> **Extracted information**:
(* ===== verification/TxInv.v ===== *)
(** * The invariant of the transaction pool

    What the shared state of the server guarantees at every moment, whichever thread moves: a transaction is in
    the pool only under its own hash and with exactly one good answer of each validator, and everything on the way there (answers in
    channels, pending lists, results of the pending block) carries the evidence collected so far. *)

From S2P Require Import Prelude Codec Merkle LedgerTypes Program Validation TxPool Conc TxState TxServer TxWorker.

Section Inv.
Context {K : Keypair} {HH : Hashes} {SL : SigLib} {G : GoRuntime} {LV : LedgerView}.
Implicit Types (ls : list LedgerState) (s : Server) (h : Uint256).

(** ** Evidence *)

(** Some transaction of this hash is valid by itself. *)
Definition stateless_ok h : Prop := exists t t', t_hash t = h /\ VerifyTransaction t = Ok (ErrNoError, t').

(** The ledger was at [height], and then or later did not contain the hash. *)
Definition checked ls h (height : Z) : Prop :=
  exists later l2 earlier l1, ls = later ++ l2 :: earlier /\ l1 ∈ l2 :: earlier /\
    GetCurrentBlockHeight l1 = height /\ IsContainTransaction l2 h = Some false.

Definition accepted ls h : Prop := stateless_ok h /\ exists height, checked ls h height.

(** The check of the transaction ends. *)
Definition sound (t : Transaction) : Prop := VerifyTransaction t <> Panic.

(** A transaction that only has to be compared with the ledger again. *)
Definition recheck (t : Transaction) : Prop := stateless_ok (t_hash t) /\ sound t.

Definition approved ls h (a : TXAttr) : Prop :=
  a_ErrCode a = ErrNoError /\ (a_Type a = VerifyType_Stateless -> stateless_ok h) /\ (a_Type a = VerifyType_Stateful -> checked ls h (a_Height a)).

Definition of_type (ty : Z) (l : list TXAttr) : nat := length (filter (fun a => a_Type a = ty) l).

Record verified ls h (e : TXEntry) : Prop := mkVerified {
  vf_hash : t_hash (e_Tx e) = h;
  vf_approved : Forall (approved ls h) (Attrs e);
  vf_stateless : of_type VerifyType_Stateless (Attrs e) = 1%nat;
  vf_stateful : of_type VerifyType_Stateful (Attrs e) = 1%nat;
  vf_sound : sound (e_Tx e) }.

(** A pending transaction: the two low bits of the flag say which checks are recorded. *)
Record pending_ok ls h (pt : pendingTx) : Prop := mkPendingOk {
  po_hash : t_hash (pt_tx pt) = h;
  po_approved : Forall (approved ls h) (pt_ret pt);
  po_flag : forall ty, ty = VerifyType_Stateless \/ ty = VerifyType_Stateful ->
    of_type ty (pt_ret pt) = (if Z.testbit (pt_flag pt) ty then 1 else 0)%nat;
  po_sound : sound (pt_tx pt);
  po_req : sound (c_Tx (pt_req pt)) }.

Definition genuine ls (r : CheckResponse) : Prop :=
  r_ErrCode r = ErrNoError -> approved ls (r_Hash r) (mkAttr (r_Height r) (r_Type r) (r_ErrCode r)).

Definition result_ok ls h (r : VerifyTxResult) : Prop := t_hash (v_Tx r) = h /\ (v_ErrCode r = ErrNoError -> accepted ls h).

Definition event_ok ls (e : Event) : Prop :=
  match e with
  | VerifyBlockRsp _ l => Forall (fun r => v_ErrCode r = ErrNoError -> accepted ls (t_hash (v_Tx r))) l
  | Replied _ (GetTxnPoolRsp l) => Forall (fun e => verified ls (t_hash (e_Tx e)) e) l
  | TxToNet _ tx => accepted ls (t_hash tx)
  | CheckRequest _ req _ => sound (c_Tx req)
  | _ => True
  end.

Record worker_ok ls (w : Worker) : Prop := mkWorkerOk {
  wo_rcv : Forall sound (rcvTXCh w);
  wo_stf : Forall recheck (stfTxCh w);
  wo_rsp : Forall (genuine ls) (rspCh w);
  wo_pending : map_Forall (pending_ok ls) (pendingTxList w) }.

Record block_ok ls (b : pendingBlock) : Prop := mkBlockOk {
  bo_processed : map_Forall (result_ok ls) (processedTxs b);
  bo_unprocessed : map_Forall (fun h t => t_hash t = h) (unProcessedTxs b) }.

Definition validators_ok (m : gmap Z (list RegisterValidator)) : Prop :=
  map_Forall (fun _ l => l <> [] /\ Forall (fun v => rv_Sender v <> None) l) m.

(** ** The invariant *)

Record Inv s : Prop := mkInv {
  inv_pool : map_Forall (verified (ledgers s)) (txPool s);
  inv_pending : map_Forall (fun h pt => t_hash (sp_tx pt) = h) (allPendingTxs s);
  inv_block : block_ok (ledgers s) (block s);
  inv_workers : Forall (worker_ok (ledgers s)) (workers s);
  inv_mailbox : Forall (genuine (ledgers s)) (mailbox s);
  inv_sent : Forall (event_ok (ledgers s)) (sent s);
  inv_entries : validators_ok (entries s);
  inv_rr : map_Forall (fun _ i => 0 <= i) (rr_state s);
  inv_stats : length (stats s) = 6%nat;
  inv_count : (0 < length (workers s) < 256)%nat }.

(** What only grows: the states the ledger has been in; the number of workers stays. *)
Definition grows s s' : Prop := (exists new, ledgers s' = new ++ ledgers s) /\ length (workers s') = length (workers s).
Definition same s s' : Prop := ledgers s' = ledgers s /\ length (workers s') = length (workers s).

Lemma grows_same s s' : same s s' -> grows s s'.
Proof. intros [E1 E2]. split; [exists []; exact E1 | exact E2]. Qed.
Lemma same_refl s : same s s.
Proof. split; reflexivity. Qed.
Lemma same_trans s1 s2 s3 : same s1 s2 -> same s2 s3 -> same s1 s3.
Proof. intros [E1 E2] [E3 E4]. split; congruence. Qed.
Lemma grows_refl s : grows s s.
Proof. apply grows_same, same_refl. Qed.
Lemma grows_trans s1 s2 s3 : grows s1 s2 -> grows s2 s3 -> grows s1 s3.
Proof. intros [[n1 E1] L1] [[n2 E2] L2]. split; [exists (n2 ++ n1); rewrite E2, E1, app_assoc; reflexivity | congruence]. Qed.
Lemma same_set_worker i w s : same s (set_worker i w s).
Proof. split; [reflexivity | apply length_insert]. Qed.

Lemma checked_grows new ls h height : checked ls h height -> checked (new ++ ls) h height.
Proof. intros (a & l2 & b & l1 & -> & H). exists (new ++ a), l2, b, l1. rewrite app_assoc. auto. Qed.
Lemma accepted_grows new ls h : accepted ls h -> accepted (new ++ ls) h.
Proof. intros [H1 [height H2]]. split; [exact H1|]. exists height. apply checked_grows, H2. Qed.
Lemma approved_grows new ls h a : approved ls h a -> approved (new ++ ls) h a.
Proof. intros (H1 & H2 & H3). split; [exact H1|]. split; [exact H2|]. intros H. apply checked_grows, H3, H. Qed.
Lemma verified_grows new ls h e : verified ls h e -> verified (new ++ ls) h e.
Proof. intros [H1 H2 H3 H4 H5]. constructor; auto. eapply Forall_impl; [exact H2 | apply approved_grows]. Qed.
Lemma pending_ok_grows new ls h pt : pending_ok ls h pt -> pending_ok (new ++ ls) h pt.
Proof. intros [H1 H2 H3 H4 H5]. constructor; auto. eapply Forall_impl; [exact H2 | apply approved_grows]. Qed.
Lemma genuine_grows new ls r : genuine ls r -> genuine (new ++ ls) r.
Proof. intros H E. apply approved_grows, H, E. Qed.
Lemma result_ok_grows new ls h r : result_ok ls h r -> result_ok (new ++ ls) h r.
Proof. intros [H1 H2]. split; [exact H1|]. intros E. apply accepted_grows, H2, E. Qed.
Lemma event_ok_grows new ls e : event_ok ls e -> event_ok (new ++ ls) e.
Proof.
  destruct e as [pid [| | | | |l|]|pid l|pid tx| | |]; cbn; auto using accepted_grows; intros H; (eapply Forall_impl; [exact H|]); cbn; auto using accepted_grows, verified_grows.
Qed.
Lemma worker_ok_grows new ls w : worker_ok ls w -> worker_ok (new ++ ls) w.
Proof.
  intros [H0 H1 H2 H3]. constructor; [exact H0 | exact H1 | eapply Forall_impl; [exact H2 | apply genuine_grows]|]. eapply map_Forall_impl; [exact H3|]. intros h pt. apply pending_ok_grows.
Qed.

(** From the state a thread has last seen to the state it acts on. *)
Lemma at_later s s' (F : list LedgerState -> Prop) : (forall new ls, F ls -> F (new ++ ls)) -> grows s s' -> F (ledgers s) -> F (ledgers s').
Proof. intros HF [[new ->] _]. apply HF. Qed.

(** ** Setting one field *)

Ltac one_field := intros []; constructor; cbn in *; auto.

Lemma inv_set_txPool s tp : Inv s -> map_Forall (verified (ledgers s)) tp -> Inv (set_txPool tp s).
Proof. one_field. Qed.
Lemma inv_set_allPendingTxs s m : Inv s -> map_Forall (fun h pt => t_hash (sp_tx pt) = h) m -> Inv (set_allPendingTxs m s).
Proof. one_field. Qed.
Lemma inv_set_block s b : Inv s -> block_ok (ledgers s) b -> Inv (set_block b s).
Proof. one_field. Qed.
Lemma inv_set_block_locked s b : Inv s -> Inv (set_block_locked b s).
Proof. one_field. Qed.
Lemma inv_set_actors s m : Inv s -> Inv (set_actors m s).
Proof. one_field. Qed.
Lemma inv_set_entries s m : Inv s -> validators_ok m -> Inv (set_entries m s).
Proof. one_field. Qed.
Lemma inv_set_rr_state s m : Inv s -> map_Forall (fun _ i => 0 <= i) m -> Inv (set_rr_state m s).
Proof. one_field. Qed.
Lemma inv_set_stats s l : Inv s -> length l = 6%nat -> Inv (set_stats l s).
Proof. one_field. Qed.
Lemma inv_set_slots s n : Inv s -> Inv (set_slots n s).
Proof. one_field. Qed.
Lemma inv_set_s_height s n : Inv s -> Inv (set_s_height n s).
Proof. one_field. Qed.
Lemma inv_set_gasPrice s n : Inv s -> Inv (set_gasPrice n s).
Proof. one_field. Qed.
Lemma inv_set_mailbox s l : Inv s -> Forall (genuine (ledgers s)) l -> Inv (set_mailbox l s).
Proof. one_field. Qed.
Lemma inv_emit s e : Inv s -> event_ok (ledgers s) e -> Inv (emit e s).
Proof. intros [] He. constructor; cbn in *; auto. Qed.
Lemma inv_set_worker s i w w' : Inv s -> workers s !! i = Some w -> worker_ok (ledgers s) w' -> Inv (set_worker i w' s).
Proof.
  intros [] Hi Hw. constructor; cbn in *; auto; [|rewrite length_insert; assumption]. apply Forall_insert; assumption.
Qed.

(** Whatever the rest of the world does. *)
Lemma world_inv s s' : Inv s -> world s s' -> Inv s' /\ grows s s'.
Proof.
  intros Hs Hw. destruct Hw as [s l|s t].
  - split; [|split; [exists [l]; reflexivity | reflexivity]]. destruct Hs. constructor; cbn in *; auto.
    + eapply map_Forall_impl; [eassumption|]. intros h e. exact (verified_grows [l] _ h e).
    + destruct inv_block0 as [H1 H2]. constructor; [|exact H2]. eapply map_Forall_impl; [exact H1|]. intros h r. exact (result_ok_grows [l] _ h r).
    + eapply Forall_impl; [eassumption | exact (worker_ok_grows [l] _)].
    + eapply Forall_impl; [eassumption | exact (genuine_grows [l] _)].
    + eapply Forall_impl; [eassumption | exact (event_ok_grows [l] _)].
  - split; [|apply grows_same; split; reflexivity]. destruct Hs. constructor; auto.
Qed.

Lemma init_inv num noPreExec noBroadcast now l : (0 < num < 256)%nat -> Inv (init_server num noPreExec noBroadcast now l).
Proof.
  intros Hn. constructor; cbn; [apply map_Forall_empty | apply map_Forall_empty | constructor; apply map_Forall_empty | | apply Forall_nil_2 | apply Forall_nil_2
    | apply map_Forall_empty | apply map_Forall_empty | reflexivity | rewrite length_replicate; exact Hn].
  apply Forall_replicate. constructor; cbn; [apply Forall_nil_2 | apply Forall_nil_2 | apply Forall_nil_2 | apply map_Forall_empty].
Qed.

End Inv.

Create HintDb txpool.
#[export] Hint Resolve inv_set_txPool inv_set_allPendingTxs inv_set_block inv_set_block_locked inv_set_actors inv_set_entries inv_set_rr_state inv_set_stats
  inv_set_slots inv_set_s_height inv_set_gasPrice inv_set_mailbox inv_emit inv_set_worker grows_refl grows_same same_refl same_set_worker : txpool.
Lemma expire_ok (i : nat) kv s : (i < length (workers s))%nat -> fine (expire i kv) s.
Proof.
  intros Hi. destruct kv as [k v]. apply fine_seq; [apply fine_reads|]. intros now s1 Hg1. destruct (_ && _); [|apply fine_ret]. pose proof (workers_later _ _ _ Hg1 Hi) as Hi1.
  destruct (_ <? _); (apply fine_seq; [solve [apply reVerifyTx_ok, Hi1 | apply pending_delete_ok, Hi1]|]); intros _ s2 Hg2; [|apply removePendingTx_refused; discriminate].
  apply (pending_alter_ok i k (fun _ => set_retries (u8 (pt_retries v + 1)))); [exact (workers_later _ _ _ Hg2 Hi1)|]. intros ls _ pt []. constructor; assumption.
Qed.

Lemma handleTimeoutEvent_ok (i : nat) s : (i < length (workers s))%nat -> fine (handleTimeoutEvent i) s.
Proof.
  intros Hi. apply fine_seq; [apply (on_pending_ok i _ s (fun _ _ => True) Hi); auto|]. intros l s1 Hg1.
  apply (safe_for_each Inv grows grows_refl grows_trans l (expire i) s1 (fun _ s' => (i < length (workers s'))%nat)).
  - intros _ s2 s3 Hg. apply workers_later, Hg.
  - intros _ _. exact (workers_later _ _ _ Hg1 Hi).
  - intros kv s2. apply expire_ok.
Qed.

Lemma receive_ok {A} (i : nat) (queue : Worker -> list A) upd s (F : A -> list LedgerState -> Prop) : (i < length (workers s))%nat ->
  (forall ls w x l, worker_ok ls w -> queue w = x :: l -> worker_ok ls (upd l w) /\ F x ls) -> ok (receive i queue upd) s (fun x s' => F x (ledgers s')).
Proof.
  intros Hi H. eapply ok_act_ext; [|apply (worker_act_ok i (fun w _ => match queue w with [] => Blocked | x :: l => Done (x, upd l w) end) s F Hi)].
  - intros s'. cbn. destruct (workers s' !! i) as [w|]; [|reflexivity]. destruct (queue w); reflexivity.
  - intros s' w _ _ Hw. destruct (queue w) as [|x l] eqn:E; [exact I|]. exact (H _ _ _ _ Hw E).
Qed.

Lemma turn_rcv_ok (i : nat) s : (i < length (workers s))%nat -> fine (turn_rcv i) s.
Proof.
  intros Hi. eapply ok_seq; [apply (receive_ok i rcvTXCh set_rcv s (fun tx _ => sound tx) Hi)|].
  - intros ls w x l [H0 H1 H2 H3] E. rewrite E in H0. apply Forall_cons in H0 as [Hx Hl]. split; [constructor; assumption | exact Hx].
  - intros tx s1 Hg Ht. apply verifyTx_ok; [exact (workers_later _ _ _ Hg Hi) | exact Ht].
Qed.
Lemma turn_stf_ok (i : nat) s : (i < length (workers s))%nat -> fine (turn_stf i) s.
Proof.
  intros Hi. eapply ok_seq; [apply (receive_ok i stfTxCh set_stf s (fun tx _ => recheck tx) Hi)|].
  - intros ls w x l [H0 H1 H2 H3] E. rewrite E in H1. apply Forall_cons in H1 as [Hx Hl]. split; [constructor; assumption | exact Hx].
  - intros tx s1 Hg Ht. apply verifyStateful_ok; [exact (workers_later _ _ _ Hg Hi) | exact Ht].
Qed.
Lemma turn_rsp_ok (i : nat) s : (i < length (workers s))%nat -> fine (turn_rsp i) s.
Proof.
  intros Hi. eapply ok_seq; [apply (receive_ok i rspCh set_rsp s (fun r ls => genuine ls r) Hi)|].
  - intros ls w x l [H0 H1 H2 H3] E. rewrite E in H2. apply Forall_cons in H2 as [Hx Hl]. split; [constructor; assumption | exact Hx].
  - intros r s1 Hg Hr. apply handleRsp_ok; [exact (workers_later _ _ _ Hg Hi) | exact Hr].
Qed.

End Threads.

> **Exercise prompt**: Give back exactly the lines from the first line of the records through the line holding "the pool only", including both of those lines and leaving out all others.

> **Finished task**:
(* ===== verification/TxInv.v ===== *)
(** * The invariant of the transaction pool

    What the shared state of the server guarantees at every moment, whichever thread moves: a transaction is in
    the pool only under its own hash and with exactly one good answer of each validator, and everything on the way there (answers in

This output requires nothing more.